As I made my Texas World Tour last year as president-elect, visiting all of our 18 chapters and sections, I probably met many of you. I learned a great deal from those visits. I am grateful for the wonderful hospitality I encountered everywhere, and the insightful conversations we had — you are truly a passionate Texas Society of Architects.
I have come to think of myself as a messenger this year. And while I am still learning, and discerning, I do intend for us to work toward an understanding of two important changes I see coming our way. My message is for the profession of the near future, and it is two-part — one internal and one external.
Half of the world’s population, naturally, is female. Slightly more than half of the students in architecture school today are women. So why are not half of our firm leaders women? Why is less than one quarter of our TxA membership women? “Where is she?” as they say in the San Antonio chapter.
We must work on our diversity — not only in gender, but in all other aspects as well — in color, ethnicity, age, and talent. The next decade will see the continuing departure of many older professionals and firm leaders. We are greatly indebted to them for stewarding our firms, and our TxA, to this point. We must now begin to reach out, and down, and pull others up into the profession. The health, and even the relevance, of our profession depends upon it. This will be as important as the work we do for the built environment.
The second part of my message concerns our external, planetary environment. The coming decade will challenge us to think differently about what we create, why we create it, and our duty to those affected by our work.
Serious changes are afoot. Our planet’s climate is deteriorating, perhaps irreversibly. We already see extreme weather becoming rather commonplace. Our oceans are rising, warming, and acidifying. Coastal cities around the globe are already being threatened.
Whether we wish to see it or acknowledge it, this changed environment is causing disturbances that our profession will be called upon to deal with, not merely the obvious warmer temperatures and rising sea levels, but others not so obvious to us here in the U.S. Many regions of the world are running out of water, and thus experiencing food scarcity and civil unrest. Many of these people must eventually migrate — they will have no choice. The sad and scary truth is that all species on earth — animal and plant — are already moving toward the north and south poles.
Let us not sit idly by as others step up to deal with, and design for, all of this. Not only does our AIA Code of Ethics require it, but our unique ability to imagine and create the future makes us the most important problem-solvers here. Our profession will soon face choices that will determine whether we are relevant to this future.
These messages may not be ones we want to hear — they challenge who we are, and who we will be. Nevertheless, we must be about the business of bettering ourselves and our profession, and that includes educating ourselves on these difficult and uncomfortable issues.

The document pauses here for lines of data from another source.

(* ===== verification/Syscalls.v ===== *)
(** * System calls keep the reference counts (sysfile.c)

    Every file system call, on every path through it, errors included, gives back
    the locks it took, closes the transaction it opened, and leaves the reference
    counts of the file table and of the inode cache equal to the number of
    pointers that remain. *)

From S2P Require Import Prelude CStr Monitor Pipe Sleeplock Bytes Blocks Log Fs Icache File Ftable Sysfile.

Section calls.
Context {S : Type} `{!BlockOps S} `{!DevSw (fstate S)} `{!DevSwOk S}.
Abbreviation KM := (M (kst S)).
Implicit Types (k : kst S) (P : list nat) (R : list ptr) (L : gset nat) (o : ctx).

(** Between system calls: no inode lock is held, and the current directory is one
    of the pointers. *)
Definition at_rest o k P R : Prop := ∃ key, krep o k P ((c_cwd o, key) :: R) ∅.

(** *** Arguments are read, not changed *)
Definition pure {A} (m : KM A) : Prop := ∀ k a k', m k = Ok a k' → k' = k.
Lemma pure_ret {A} (a : A) : pure (mret a).
Proof. by intros k b k' [= _ <-]. Qed.
Lemma pure_get : pure get.
Proof. by intros k b k' [= _ <-]. Qed.
Lemma pure_bind {A B} (m : KM A) (h : A → KM B) : pure m → (∀ a, pure (h a)) → pure (m ≫= h).
Proof. intros Hm Hh k b k' (a & k1 & H1 & H2)%bind_ok. apply Hh in H2 as ->. by apply Hm in H1. Qed.
Lemma pure_array_get {A} w (l : list A) i : pure (array_get w l i).
Proof. by intros k b k' (_ & _ & ->)%array_get_inv. Qed.
Lemma pure_if {A} (b : bool) (m1 m2 : KM A) : pure m1 → pure m2 → pure (if b then m1 else m2).
Proof. by destruct b. Qed.
Ltac solve_pure :=
  repeat first [progress intros | apply pure_ret | apply pure_get | apply pure_array_get | apply pure_bind | apply pure_if
               | assumption | match goal with |- pure (match ?x with _ => _ end) => destruct x end].
Lemma pure_argint n : pure (argint n).
Proof. unfold argint, fetchint. solve_pure. Qed.
Lemma pure_fetchint a : pure (fetchint a).
Proof. unfold fetchint. solve_pure. Qed.
Lemma pure_fetchstr a : pure (fetchstr a).
Proof. unfold fetchstr. solve_pure. Qed.
Lemma pure_argptr n size : pure (argptr n size).
Proof. pose proof (pure_argint n). unfold argptr. solve_pure. Qed.
Lemma pure_argstr n : pure (argstr n).
Proof. pose proof (pure_argint n). pose proof pure_fetchstr. unfold argstr. solve_pure; auto. Qed.
Lemma pure_user_bytes p n : pure (user_bytes p n).
Proof. unfold user_bytes. solve_pure. Qed.
(** A descriptor argument names a file of the process. *)
Lemma argfd_wlp n k :
  wlp (argfd n) (λ r k', k' = k ∧ match r with None => True | Some (fd, f) => 0 ≤ fd ∧ k_ofile k !! Z.to_nat fd = Some (Some f) end) k.
Proof.
  apply wlp_ok. intros r k' H. unfold argfd in H. inv_bind. apply pure_argint in H0 as ->.
  destruct a as [fd|]; [|by inv_bind]. destruct (_ || _); [by inv_bind|]. inv_bind.
  match goal with H : match ?x with _ => _ end _ = _ |- _ => destruct x end; by inv_bind.
Qed.
Lemma pure_argfd n : pure (argfd n).
Proof. intros k a k' H. pose proof (argfd_wlp n k) as Hw. unfold wlp in Hw. rewrite H in Hw. apply Hw. Qed.
Lemma pure_step {A B} (m : KM A) (h : A → KM B) k Q : pure m → (∀ a, wlp (h a) Q k) → wlp (m ≫= h) Q k.
Proof. intros Hm Hh. apply wlp_bind, wlp_ok. intros a k' ->%Hm. apply Hh. Qed.
Lemma fb_zero : blk D (Z.to_nat fb) = zeros.
Proof. pose proof Hfb. apply (md_zero _ _ _ HM); lia. Qed.
Lemma addrs_len : length (d_addrs (e_d e)) = 13%nat.
Proof. apply HF. Qed.
Lemma zeros_word k : get32 zeros k = 0.
Proof.
  assert (∀ o, byte_at zeros o = 0) as H.
  { intros o. unfold byte_at, zeros, BSIZE. destruct (decide (o < 512)%nat); [by rewrite lookup_replicate_2|].
    rewrite lookup_ge_None_2; [done|]. rewrite length_replicate. lia. }
  unfold get32. by rewrite !H.
Qed.
(** The indirect block. *)
Lemma mk_grow_indirect :
  e_q e = false → mdata D (fb + 1) (<[i := mkEnt (with_addr 12 fb (e_d e)) (e_l e) (e_m e) true]> F).
Proof.
  intros Hq. pose proof Hfb as Hfb'. pose proof addrs_len as Hal. pose proof (f_q _ _ HF) as Hfq. rewrite Hq in Hfq.
  assert (daddr (e_d e) 12 = 0) as Hd0.
  { destruct (Z.eq_dec (daddr (e_d e) 12) 0) as [|Hne]; [done|]. apply (f_ind _ _ HF) in Hne. congruence. }
  assert (∀ n, (n < 140)%nat → addr_at (iv D) (with_addr 12 fb (e_d e)) n = addr_at (iv D) (e_d e) n) as Ha.
  { intros n Hn. unfold addr_at, ind_block. rewrite !daddr_with by lia. destruct (n <? 12)%nat eqn:E.
    - apply Nat.ltb_lt in E. by rewrite decide_False by lia.
    - rewrite decide_True by done. rewrite Hd0. rewrite (proj2 (Z.eqb_neq fb 0)) by lia. cbn. by rewrite fb_zero, zeros_word. }
  eapply (mdata_upd D fb F i e _ D (fb + 1) 140); [exact HM|done|apply HM|apply HM|done| | |].
  - destruct HF as [f1 f2 f3 f4 f5 f6 f7]. split; cbn; try done.
    + apply with_addr_ok; [done|lia].
    + intros n Hn. rewrite Ha by done. by apply f4.
    + rewrite daddr_with by lia. rewrite decide_True by done. split; [done|lia].
    + intros n Hn. rewrite Ha by lia. by apply f7.
  - intros n Hn Hne. cbn. rewrite !slot_addr by lia. apply Ha. lia.
  - right. rewrite slot_ind. cbn. rewrite daddr_with by lia. rewrite decide_True by done. split; [done|]. lia.
Qed.
(** A block, in the inode or in the indirect block. *)
Lemma file_next d' D' :
  (e_m e < 140)%nat → dinode_ok d' → daddr d' 12 = daddr (e_d e) 12 → (12 ≤ e_m e → e_q e = true)%nat →
  (∀ n, (n < 140)%nat → addr_at (iv D') d' n = if decide (n = e_m e) then fb else addr_at (iv D) (e_d e) n) →
  (∀ n, (n < e_m e)%nat → blk D' (Z.to_nat (addr_at (iv D) (e_d e) n)) = blk D (Z.to_nat (addr_at (iv D) (e_d e) n))) →
  blk D' (Z.to_nat fb) = zeros →
  holds D' (mkEnt d' (e_l e) (S (e_m e)) (e_q e)).
Proof.
  intros Hm Hok Hind Hq Ha Hsame Hz. pose proof Hfb as Hfb'. destruct HF as [f1 f2 f3 f4 f5 f6 f7]. split; cbn; [done|lia|lia| | | |].
  - intros n Hn. rewrite Ha by done. case_decide; [subst; lia|]. rewrite f4 by done. lia.
  - by rewrite Hind.
  - intros ?. apply Hq. lia.
  - intros n Hn. rewrite Ha by lia. case_decide as E; [|rewrite Hsame by lia; apply f7; lia].
    rewrite Hz. subst n. symmetry. by apply chunk_beyond.
Qed.
Lemma mk_grow_direct :
  (e_m e < 12)%nat → mdata D (fb + 1) (<[i := mkEnt (with_addr (e_m e) fb (e_d e)) (e_l e) (S (e_m e)) (e_q e)]> F).
Proof.
  intros Hm. pose proof Hfb as Hfb'. pose proof addrs_len as Hal.
  assert (daddr (with_addr (e_m e) fb (e_d e)) 12 = daddr (e_d e) 12) as Hd12 by (rewrite daddr_with, decide_False; [done|lia|lia]).
  assert (∀ n, addr_at (iv D) (with_addr (e_m e) fb (e_d e)) n = if decide (n = e_m e) then fb else addr_at (iv D) (e_d e) n) as Ha.
  { intros n. unfold addr_at, ind_block. rewrite Hd12. destruct (n <? 12)%nat eqn:E.
    - rewrite daddr_with by lia. destruct (decide (e_m e = n)), (decide (n = e_m e)); congruence.
    - apply Nat.ltb_ge in E. by rewrite decide_False by lia. }
  eapply (mdata_upd D fb F i e _ D (fb + 1) (e_m e)); [exact HM|done|apply HM|apply HM|done| | |].
  - apply file_next; [lia|apply with_addr_ok; [apply HF|lia]|done|lia|intros n _; apply Ha|done|exact fb_zero].
  - intros n Hn Hne. cbn. destruct (decide (n = 140%nat)) as [->|]; [by rewrite !slot_ind|]. rewrite !slot_addr by lia. by rewrite Ha, decide_False.
  - right. cbn. rewrite slot_addr, Ha, decide_True by (lia || done). lia.
Qed.
Lemma mk_grow_entry :
  (12 ≤ e_m e < 140)%nat → e_q e = true →
  mdata (<[ind_block (e_d e) := put32 (4 * (e_m e - 12)) fb (blk D (ind_block (e_d e)))]> D) (fb + 1)
    (<[i := mkEnt (e_d e) (e_l e) (S (e_m e)) (e_q e)]> F).
Proof.
  intros Hm Hq. pose proof Hfb as Hfb'. assert (daddr (e_d e) 12 ≠ 0) as Hd0 by (by apply (f_ind _ _ HF)).
  pose proof (md_range _ _ _ HM i e 140 Hi ltac:(lia) Hd0) as Hr. rewrite slot_ind in Hr. unfold DS in Hr.
  set (c := ind_block (e_d e)). assert (Z.of_nat c = daddr (e_d e) 12) as Hc by (unfold c, ind_block; lia).
  assert (c < length D)%nat as Hcl by (rewrite (md_len _ _ _ HM); lia). pose proof (md_size _ _ _ HM c ltac:(lia)) as Hcs.
  set (x := put32 _ _ _). set (D' := <[c := x]> D).
  assert (∀ j, blk D' j = if decide (c = j) then x else blk D j) as Hb by (intros j; by apply blk_insert).
  assert (∀ n, (n < 140)%nat → addr_at (iv D') (e_d e) n = if decide (n = e_m e) then fb else addr_at (iv D) (e_d e) n) as Ha.
  { intros n Hn. unfold addr_at. fold c. destruct (n <? 12)%nat eqn:E; [apply Nat.ltb_lt in E; by rewrite decide_False by lia|].
    apply Nat.ltb_ge in E. rewrite (proj2 (Z.eqb_neq _ _) Hd0), Hb, decide_True by done. unfold x. case_decide as En.
    - subst n. rewrite get32_put32 by lia. apply u32_small. lia.
    - apply get32_put32_ne. lia. }
  eapply (mdata_upd D fb F i e _ D' (fb + 1) (e_m e)); [exact HM|done| | | | | |].
  - unfold D'. rewrite length_insert. apply HM.
  - intros j Hj. rewrite Hb. case_decide; [unfold x; by rewrite length_put32|by apply HM].
  - intros j. rewrite Hb. case_decide as E; [|done]. intros _. exists 140%nat. rewrite slot_ind. subst j. split; [lia|]. split; [done|lia].
  - apply file_next; [lia|apply HF|done|done|done| |].
    + intros n Hn. rewrite Hb. rewrite decide_False; [done|]. intros E.
      assert (addr_at (iv D) (e_d e) n ≠ 0) as Hnz by (apply (f_addr _ _ HF); lia).
      pose proof (md_range _ _ _ HM i e n Hi ltac:(lia)) as Hrn. rewrite slot_addr in Hrn by lia. specialize (Hrn Hnz). unfold DS in Hrn.
      destruct (md_inj _ _ _ HM i i e e n 140 Hi Hi ltac:(lia) ltac:(lia)) as [_ ?]; [by rewrite slot_addr by lia|rewrite slot_addr, slot_ind by lia; lia|lia].
    + rewrite Hb, decide_False by lia. exact fb_zero.
  - intros n Hn Hne. cbn. destruct (decide (n = 140%nat)) as [->|]; [by rewrite !slot_ind|]. rewrite !slot_addr by lia. by rewrite Ha, decide_False by lia.
  - right. cbn. rewrite slot_addr, Ha, decide_True by (lia || done). lia.
Qed.
End grow.
(** Data at the end of the file, within its last block. *)
Lemma write_tail D fb F i e p k :
  mdata D fb F → F !! i = Some e → k = (length (e_l e) / 512)%nat → (k < e_m e)%nat → (length (e_l e ++ p) ≤ 512 * (k + 1))%nat →
  let c := Z.to_nat (slot D (e_d e) k) in
  mdata (<[c := splice (length (e_l e) - 512 * k) p (blk D c)]> D) fb (<[i := mkEnt (e_d e) (e_l e ++ p) (e_m e) (e_q e)]> F).
Proof.
  intros HM Hi Hk Hkm Hlen c. pose proof (md_file _ _ _ HM _ _ Hi) as HF. pose proof (f_max _ _ HF) as Hmax.
  assert (slot D (e_d e) k ≠ 0) as Hs0 by (rewrite slot_addr by lia; apply (f_addr _ _ HF); lia).
  pose proof (md_range _ _ _ HM i e k Hi ltac:(lia) Hs0) as Hr. pose proof (md_fb _ _ _ HM) as Hfb. unfold DS in *.
  assert (c < length D)%nat as Hcl by (rewrite (md_len _ _ _ HM); unfold c; lia).
  assert (blk D c = chunk (e_l e) k) as Hbc by (unfold c; rewrite slot_addr by lia; by apply (f_blk _ _ HF)).
  rewrite Hbc, <- (chunk_app_last (e_l e) p k Hk Hlen). set (D' := <[c := _]> D).
  assert (∀ j, blk D' j = if decide (c = j) then chunk (e_l e ++ p) k else blk D j) as Hb by (intros j; by apply blk_insert).
  assert (∀ n, (n ≤ 140)%nat → n ≠ k → slot D (e_d e) n ≠ 0 → Z.to_nat (slot D (e_d e) n) ≠ c) as Hne.
  { intros n Hn Hnk Hnz E. pose proof (md_range _ _ _ HM i e n Hi Hn Hnz) as Hrn. unfold c, DS in *.
    destruct (md_inj _ _ _ HM i i e e n k Hi Hi Hn ltac:(lia) Hnz ltac:(lia)). done. }
  assert (∀ n, slot D' (e_d e) n = slot D (e_d e) n) as Hsl.
  { intros n. apply slot_agree. intros Hd. rewrite Hb, decide_False; [done|]. intros E. apply (Hne 140%nat); [lia|lia|by rewrite slot_ind|].
    rewrite slot_ind. unfold ind_block in E. done. }
  eapply (mdata_upd D fb F i e _ D' fb 140); [exact HM|done| | | | |intros n _ _; apply Hsl|left; split; [apply Hsl|done]].
  - unfold D'. rewrite length_insert. apply HM.
  - intros j Hj. rewrite Hb. case_decide; [apply chunk_length|by apply HM].
  - intros j. rewrite Hb. case_decide as E; [|done]. intros _. exists k. split; [lia|]. split; [done|]. by rewrite <- E.
  - destruct HF as [f1 f2 f3 f4 f5 f6 f7]. split; cbn [e_d e_l e_m e_q]; try done; [lia| |].
    + intros n Hn. rewrite <- f4 by done. by rewrite <- !slot_addr, Hsl by done.
    + intros n Hn. rewrite <- slot_addr, Hsl, Hb by lia. case_decide as E.
      * destruct (decide (n = k)) as [->|Hnk]; [done|]. exfalso. apply (Hne n); [lia|done|rewrite slot_addr by lia; apply f4; lia|done].
      * rewrite slot_addr by lia. destruct (decide (n = k)) as [->|Hnk]; [by destruct E|].
        rewrite (chunk_app_other _ _ _ k) by done. by apply f7.
Qed.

I grew up in West Texas, surrounded by a large family. We listened to each other, and we valued each other — we each had a unique and valuable contribution to make. The same is true of our profession, and of our TxA. Each of our 18 chapters and sections is utterly unique, with its own valuable perspective, and contribution to make to our great state. And each of us, individually, has something to contribute.
We will listen to each other and value what each of us can offer. We must begin that work of truly understanding each other and the planet we live on.
I look forward to seeing you in Galveston this coming October, but I expect to have many enlightening encounters with you before then. Thank you for this opportunity to serve as president of our Texas Society of Architects.
D. Michael Hellinghausen, AIA, is a principal and COO of OMNIPLAN in Dallas, and the 2019 TxA President.